Begitu juga saat kasus dinyatakan P-21 (berkas lengkap), jaksa penuntut umum
(JPU) juga tidak menahannya, kemudian dalam hitungan jam JPU langsung
mendaftarkan berkasnya ke PN Jakut. Kesannya kasus ini bagaikan bola panas
membara jika dipegang terlalu lama oleh aparat penegak hukum.
Rasa keadilan
masyarakat pun terluka. Harapan masyarakat satu-satunya hanyalah majelis
hakim sebagai gerbang terakhir penegakan hukum. Kini, walau dijatuhi hukuman
dua tahun penjara tapi langsung dipenjara, sebagian besar masyarakat merasa
terobati rasa kecewanya selama ini yang berbulan-bulan mengikuti masa
persidangan yang seolah bagaikan panggung sandiwara, karena biasanya untuk
kasus yang sama cukup 3 atau 4 kali persidangan saja.
Vonis dua
tahun itu memang bersifat ultrapetita, yaitu vonis melebihi tuntutan JPU yang
hanya satu tahun penjara dengan masa percobaan dua tahun. Ketentuan yang
melarang ultrapetita itu hanya berlaku untuk perkara perdata yang diatur pada
Pasal 178 (2) HIR. Sementara untuk kasus pidana, hakim secara independen
tidak perlu tunduk pada ketentuan tersebut guna mewujudkan rasa keadilan
masyarakat sebagaimana maksud-tujuan diadakan UU tersebut.
Dampak Perbuatan Ahok
Sebagaimana
kita tahu, multiplier effect yang ditimbulkan perbuatan Ahok selama ini
memang tidak sedikit. Masyarakat seakan terpecah ada yang pro dan kontra
Ahok.
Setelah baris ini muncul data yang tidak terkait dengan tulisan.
Lemma digits_decimal (d : Decimal.uint) (acc : option Z) :
  digits 10 acc (DecimalString.NilEmpty.string_of_uint d)
  = match d with
    | Decimal.Nil => acc
    | _ => Some (horner10 d (default 0 acc))
    end.
Proof.
  revert acc. induction d; intros acc; [reflexivity|..];
    cbn [DecimalString.NilEmpty.string_of_uint digits];
    match goal with
    | |- context [radix_digit 10 ?c] =>
        let v := eval vm_compute in (radix_digit 10 c) in
        change (radix_digit 10 c) with v
    end;
    cbv iota; rewrite IHd; destruct d; reflexivity.
Qed.

Lemma every_decimal (P : ascii -> bool) (d : Decimal.uint) :
  every P "0123456789" = true ->
  every P (DecimalString.NilEmpty.string_of_uint d) = true.
Proof.
  intros H. simpl in H.
  repeat (apply andb_prop in H; destruct H as [? H]).
  induction d; simpl; [reflexivity|..]; apply andb_true_intro; split; assumption.
Qed.

(** The code units of [n.toString()]: digits, the sign, and the letters
    of [NaN]. *)
Lemma every_toString (P : ascii -> bool) (n : number) :
  every P "0123456789-Na" = true -> every P (toString n) = true.
Proof.
  intros H.
  assert (Hd : every P "0123456789" = true).
  { change "0123456789-Na"%string with ("0123456789" +:+ "-Na") in H.
    rewrite every_app in H. apply andb_prop in H. tauto. }
  assert (Hm : P "-"%char = true).
  { simpl in H. repeat (apply andb_prop in H; destruct H as [? H]).
    assumption. }
  destruct n as [|[|p|p]]; simpl.
  - simpl in H. repeat (apply andb_prop in H; destruct H as [? H]).
    repeat (apply andb_true_intro; split; try assumption); try reflexivity.
  - simpl in Hd. repeat (apply andb_prop in Hd; destruct Hd as [? Hd]).
    apply andb_true_intro; split; [assumption|reflexivity].
  - unfold DecimalString.NilZero.string_of_uint.
    pose proof (DecimalPos.Unsigned.to_uint_nonnil p) as Hnil.
    pose proof (every_decimal P (Pos.to_uint p) Hd) as He.
    destruct (Pos.to_uint p); [congruence|exact He..].
  - unfold DecimalString.NilZero.string_of_uint.
    pose proof (DecimalPos.Unsigned.to_uint_nonnil p) as Hnil.
    pose proof (every_decimal P (Pos.to_uint p) Hd) as He.
    rewrite Hm. simpl.
    destruct (Pos.to_uint p); [congruence|exact He..].
Qed.

Lemma toString_nonempty (n : number) : toString n <> "".
Proof.
  destruct n as [|[|p|p]]; simpl; try discriminate.
  unfold DecimalString.NilZero.string_of_uint.
  pose proof (DecimalPos.Unsigned.to_uint_nonnil p) as Hnil.
  destruct (Pos.to_uint p); [congruence|discriminate..].
Qed.

Lemma parseInt_decimal (d : Decimal.uint) :
  d <> Decimal.Nil ->
  parseInt (DecimalString.NilEmpty.string_of_uint d) None
  = Num (horner10 d 0).
Proof.
  intros Hnil.
  pose proof (digits_decimal d None) as Hd.
  destruct d as [|d|d|d|d|d|d|d|d|d|d]; [congruence|..];
    try (unfold parseInt; simpl in *; rewrite Hd; f_equal;
         exact (Z.mul_1_l _)).
  destruct d; unfold parseInt; simpl in *; try reflexivity;
    rewrite Hd; f_equal; exact (Z.mul_1_l _).
Qed.

(** [parseInt] reads back what [toString] wrote. *)
Lemma parseInt_toString (n : number) : parseInt (toString n) None = n.
Proof.
  destruct n as [|[|p|p]]; try reflexivity.
  - simpl toString. unfold DecimalString.NilZero.string_of_uint.
    pose proof (DecimalPos.Unsigned.to_uint_nonnil p) as Hnil.
    pose proof (parseInt_decimal (Pos.to_uint p) Hnil) as Hp.
    pose proof (horner10_of_uint (Pos.to_uint p)) as Hv.
    rewrite DecimalPos.Unsigned.of_to in Hv. simpl in Hv.
    rewrite <- Hv in Hp.
    destruct (Pos.to_uint p); [congruence|exact Hp..].
  - simpl toString. unfold DecimalString.NilZero.string_of_uint.
    pose proof (DecimalPos.Unsigned.to_uint_nonnil p) as Hnil.
    pose proof (horner10_of_uint (Pos.to_uint p)) as Hv.
    rewrite DecimalPos.Unsigned.of_to in Hv. simpl in Hv.
    assert (Hd : digits 10 None
                   (DecimalString.NilEmpty.string_of_uint (Pos.to_uint p))
                 = Some (Z.pos p)).
    { rewrite digits_decimal, Hv.
      destruct (Pos.to_uint p); [congruence|reflexivity..]. }
    assert (Hs : DecimalString.NilEmpty.string_of_uint (Pos.to_uint p)
                 = match Pos.to_uint p with
                   | Decimal.Nil => "0"
                   | _ => DecimalString.NilEmpty.string_of_uint (Pos.to_uint p)
                   end).
    { destruct (Pos.to_uint p); [congruence|reflexivity..]. }
    rewrite <- Hs.
    unfold parseInt. simpl trimStart. simpl strip_sign. cbv iota beta.
    simpl Z.eqb. cbv iota. simpl andb. simpl orb. cbv iota.
    assert (Hx : strip_hex_prefix
                   (DecimalString.NilEmpty.string_of_uint (Pos.to_uint p))
                 = None).
    { destruct (Pos.to_uint p) as [|d|d|d|d|d|d|d|d|d|d]; try reflexivity.
      destruct d; reflexivity. }
    rewrite Hx, Hd. reflexivity.
Qed.

Lemma horner16_acc (d : Hexadecimal.uint) (acc : positive) :
  Z.pos (Pos.of_hex_uint_acc d acc) = horner16 d (Z.pos acc).
Proof.
  revert acc. induction d; intros acc; simpl; [reflexivity|..];
    rewrite IHd; f_equal; lia.
Qed.

Lemma horner16_of_uint (d : Hexadecimal.uint) :
  Z.of_N (Pos.of_hex_uint d) = horner16 d 0.
Proof.
  induction d; simpl; try assumption; try reflexivity;
    rewrite horner16_acc; reflexivity.
Qed.

Lemma digits_hexadecimal (d : Hexadecimal.uint) (acc : option Z) :
  digits 16 acc (HexadecimalString.NilEmpty.string_of_uint d)
  = match d with
    | Hexadecimal.Nil => acc
    | _ => Some (horner16 d (default 0 acc))
    end.
Proof.
  revert acc. induction d; intros acc; [reflexivity|..];
    cbn [HexadecimalString.NilEmpty.string_of_uint digits];
    match goal with
    | |- context [radix_digit 16 ?c] =>
        let v := eval vm_compute in (radix_digit 16 c) in
        change (radix_digit 16 c) with v
    end;
    cbv iota; rewrite IHd; destruct d; reflexivity.
Qed.

Lemma digits_zeros (n : nat) (s : string) :
  digits 16 (Some 0) (zeros n +:+ s) = digits 16 (Some 0) s.
Proof. induction n as [|n IH]; [reflexivity|]. simpl. exact IH. Qed.

Lemma every_hexadecimal (P : ascii -> bool) (d : Hexadecimal.uint) :
  every P "0123456789abcdef" = true ->
  every P (HexadecimalString.NilEmpty.string_of_uint d) = true.
Proof.
  intros H. simpl in H.
  repeat (apply andb_prop in H; destruct H as [? H]).
  induction d; simpl; [reflexivity|..]; apply andb_true_intro; split; assumption.
Qed.

Lemma every_toString16 (P : ascii -> bool) (n : number) :
  every P "0123456789abcdef-Na" = true -> every P (toString16 n) = true.
Proof.
  intros H.
  assert (Hd : every P "0123456789abcdef" = true).
  { change "0123456789abcdef-Na"%string with ("0123456789abcdef" +:+ "-Na") in H.
    rewrite every_app in H. apply andb_prop in H. tauto. }
  assert (Hm : P "-"%char = true).
  { simpl in H. repeat (apply andb_prop in H; destruct H as [? H]).
    assumption. }
  destruct n as [|[|p|p]]; simpl.
  - simpl in H. repeat (apply andb_prop in H; destruct H as [? H]).
    repeat (apply andb_true_intro; split; try assumption); try reflexivity.
  - simpl in Hd. repeat (apply andb_prop in Hd; destruct Hd as [? Hd]).
    apply andb_true_intro; split; [assumption|reflexivity].
  - unfold HexadecimalString.NilZero.string_of_uint.
    pose proof (HexadecimalPos.Unsigned.to_uint_nonnil p) as Hnil.
    pose proof (every_hexadecimal P (Pos.to_hex_uint p) Hd) as He.
    destruct (Pos.to_hex_uint p); [congruence|exact He..].
  - unfold HexadecimalString.NilZero.string_of_uint.
    pose proof (HexadecimalPos.Unsigned.to_uint_nonnil p) as Hnil.
    pose proof (every_hexadecimal P (Pos.to_hex_uint p) Hd) as He.
    rewrite Hm. simpl.
    destruct (Pos.to_hex_uint p); [congruence|exact He..].
Qed.

(** The digits of a non-negative number in base 16 have its value. *)
Lemma digits_toString16 (a : Z) (acc : option Z) :
  0 <= a -> default 0 acc = 0 ->
  digits 16 acc (toString16 (Num a)) = Some a.
Proof.
  intros Ha Hacc. destruct a as [|p|p]; [| |lia].
  { simpl. rewrite Hacc. reflexivity. }
  simpl toString16. unfold HexadecimalString.NilZero.string_of_uint.
  pose proof (HexadecimalPos.Unsigned.to_uint_nonnil p) as Hnil.
  pose proof (digits_hexadecimal (Pos.to_hex_uint p) acc) as Hd.
  pose proof (horner16_of_uint (Pos.to_hex_uint p)) as Hv.
  rewrite HexadecimalPos.Unsigned.of_to in Hv. simpl in Hv.
  rewrite Hacc in Hd.
  destruct (Pos.to_hex_uint p); [congruence|..]; rewrite Hd; f_equal;
    symmetry; exact Hv.
Qed.

Lemma digits_padded (a : Z) (n : nat) :
  0 <= a ->
  digits 16 None (zeros n +:+ toString16 (Num a)) = Some a.
Proof.
  intros Ha. destruct n as [|n].
  - apply digits_toString16; [exact Ha|reflexivity].
  - cbn [zeros]. change (String "0" ?x +:+ ?y) with (String "0" (x +:+ y)).
    cbn [digits]. change (radix_digit 16 "0") with (Some 0). cbv iota.
    change (Some (default 0 None * 16 + 0)) with (Some 0).
    rewrite digits_zeros. apply digits_toString16; [exact Ha|reflexivity].
Qed.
Rusaknya rasa kesatuan dan persatuan sesama anak bangsa. Semakin
menipisnya rasa nasionalisme masyarakat yang selama ini dikenal sangat
patriotik dalam memperjuangkan kemerdekaan Indonesia tanpa pamrih,
tercabiknya rasa kerukunan dan sopan santun dalam bertutur kata di
masyarakat. Siapa yang meniup angin maka pantaslah dia menerima badai. Tangan
mencincang bahu memikul. Dengan berpikir positif, kita berharap vonis yang
telah dijatuhkan ini bisa merekat kembali keretakan atau menjahit perpecahan
yang tercabik.
Menyikapi Vonis
Bagi
teman-teman pendukung Ahok yang selama ini mengidolakan jagoannya agar
terbebas dari jerat hukum, bisa dipahami jika kecewa. Kalau vonis dirasa
kurang adil, masih banyak upaya hukum untuk diperjuangkan. Banding atau kasasi
salah satu di antaranya, selain peninjauan kembali adalah upaya hukum luar
biasa. Vonis yang menghukum Ahok bukan berarti esok hari Jakarta akan kiamat,
melainkan hanya ”the show must go on.” Untuk sementara, satu permasalahan
hukum sudah selesai. Mari berkemas untuk menapak masa depan Jakarta yang
lebih baik pascakasus Ahok, bersama pemimpin yang bisa diterima mayoritas
masyarakat Jakarta.
Sebagai umat
beragama, semestinya kita berpikir bahwa tidak ada ”suatu peristiwa terjadi
secara kebetulan” melainkan hal itu terjadi atas kehendak dari Tuhan Yang
Mahakuasa. Sebutir debu pun tidak akan berpindah tempat jika tidak
diterbangkan angin dan begitulah selanjutnya.
Bagi kaum
muslimin, tidak ada hal yang perlu dirayakan untuk vonis tersebut, tetapi
harus bisa mengambil hikmah daripadanya. Karena suatu sikap arogansi dalam
kepemimpinan serta memaksakan kehendak demi mencapai tujuan dengan
menghalalkan segala cara, termasuk mencoba mengadu domba umat Islam dengan
menghinakan kitab suci Alquran sehingga menimbulkan pro-kontra di antara
mereka bukanlah suatu perbuatan yang baik.
Untuk
menyikapi gerakan Ahok ini, umat Islam sudah di posisi yang tepat tanpa harus
terpancing emosional dan berujung perang saudara. Aksi damai berkali-kali
dengan menyuarakan kebenaran tanpa merusak lingkungan sekitar dirasa cukup
tepat. Karena Allah SWT memerintahkan agar berusaha mengatasi masalah
tersebut sesuai tingkat keimanan yang kita miliki masing-masing dan setelah
itu berserah dirilah kepada Allah SWT.
Dan itu
dialami Ahok dalam beberapa momentum terakhir. Proyek reklamasi Jakarta yang
dibanggakannya dibatalkan PTUN Jakarta, kalah di Pilkada DKI Jakarta pada 19
April 2017 yang tidak pernah dia perkirakan sebelumnya, kemudian divonis dua
tahun penjara dan langsung ditahan pada 9 Mei 2017, dan lain-lain.
Maka itu, mari
kita ambil hikmah dari semua peristiwa di atas. Tidak perlu mengolok-olok
kebenaran Alquran. Sang pencipta Tuhan YME akan murka jika hasil karyanya
dinodai/ dihina. Mungkin akan lebih elegan jika kita saling jaga dan
menghormati keimanan seseorang sesuai keyakinannya. ”Lakum dinukum waliyadin”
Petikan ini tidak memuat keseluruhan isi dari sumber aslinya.